| Work to be completed |
Please find every line below that includes "Lemma" and report how many there are. Nothing else is needed.
── Given records ──
Lemma menu_stays_consistent_witness :
  let actions := [ActInitApp; ActClick "#navCta"; ActTimer 1%positive;
                  ActClickLink ("#sideMenu", 1%nat); ActClick "#navCta"] in
  menu_consistent consistent_page ∧
  menu_consistent (run CONFIG actions consistent_page).
Proof.
  intros actions.
  assert (H : menu_consistent consistent_page) by (vm_compute; reflexivity).
  split; [exact H | exact (menu_stays_consistent CONFIG actions consistent_page H)].
Defined.

(** X13.  Whatever the page showed before, one call of [toggleMenu] with
    both elements present returns with the flag flipped and the page showing
    the new flag: "active" is on both elements exactly when the menu is now
    open, and [aria-expanded] reads "true" or "false" accordingly; and the
    page keeps showing the flag after every further sequence of actions. *)
Theorem toggleMenu_makes_consistent (cfg : Config) (w : World) :
  present "#sideMenu" w → present "#navCta" w →
  ∃ w',
    Navigation.toggleMenu w = Returned tt w' ∧
    isMenuOpen w' = negb (isMenuOpen w) ∧
    menu_view w' =
      (isMenuOpen w', Some (isMenuOpen w'), Some (isMenuOpen w'),
       Some (Some (if isMenuOpen w' then "true" else "false"))) ∧
    ∀ actions, menu_consistent (run cfg actions w').
Proof.
  intros [s Hs] [n Hn]. exists (toggled w).
  split; [by apply (toggleMenu_present s n) |].
  split; [reflexivity |].
  split; [by apply (toggled_view s n) |].
  intros actions. apply (run_keeps menu_consistent cfg (fun _ => true));
    [| apply forallb_all_true |].
  - intros a _. apply menu_consistent_step.
  - apply toggled_consistent; by eexists.
Qed.

Lemma toggleMenu_makes_consistent_witness :
  present "#sideMenu" sample_page ∧ present "#navCta" sample_page ∧
  ∃ w',
    Navigation.toggleMenu sample_page = Returned tt w' ∧
    isMenuOpen w' = negb (isMenuOpen sample_page) ∧
    menu_view w' =
      (isMenuOpen w', Some (isMenuOpen w'), Some (isMenuOpen w'),
       Some (Some (if isMenuOpen w' then "true" else "false"))) ∧
    ∀ actions, menu_consistent (run CONFIG actions w').
Proof.
  assert (Hs : present "#sideMenu" sample_page) by (eexists; vm_compute; reflexivity).
  assert (Hn : present "#navCta" sample_page) by (eexists; vm_compute; reflexivity).
  split; [exact Hs |]. split; [exact Hn |].
  exact (toggleMenu_makes_consistent CONFIG sample_page Hs Hn).
Defined.

(** ** Setting up the navigation *)


Lemma foldl_alter_length {A} (g : A → A) (indices : list nat) (l : list A) :
  length (foldl (fun l j => alter g j l) l indices) = length l.
Proof.
  revert l. induction indices as [|j rest IH]; intros l; simpl; [reflexivity |].
  by rewrite IH, length_alter.
Qed.


Lemma update_element_eq (el : string) (f : Element → Element) (w : World) :
  update_element el f w = Returned tt (set_document (alter f el) w).
Proof. reflexivity. Qed.







Lemma sample_page_menu_present :
  present "#sideMenu" sample_page ∧ present "#navCta" sample_page.
Proof. split; eexists; vm_compute; reflexivity. Defined.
───
| Solution |
5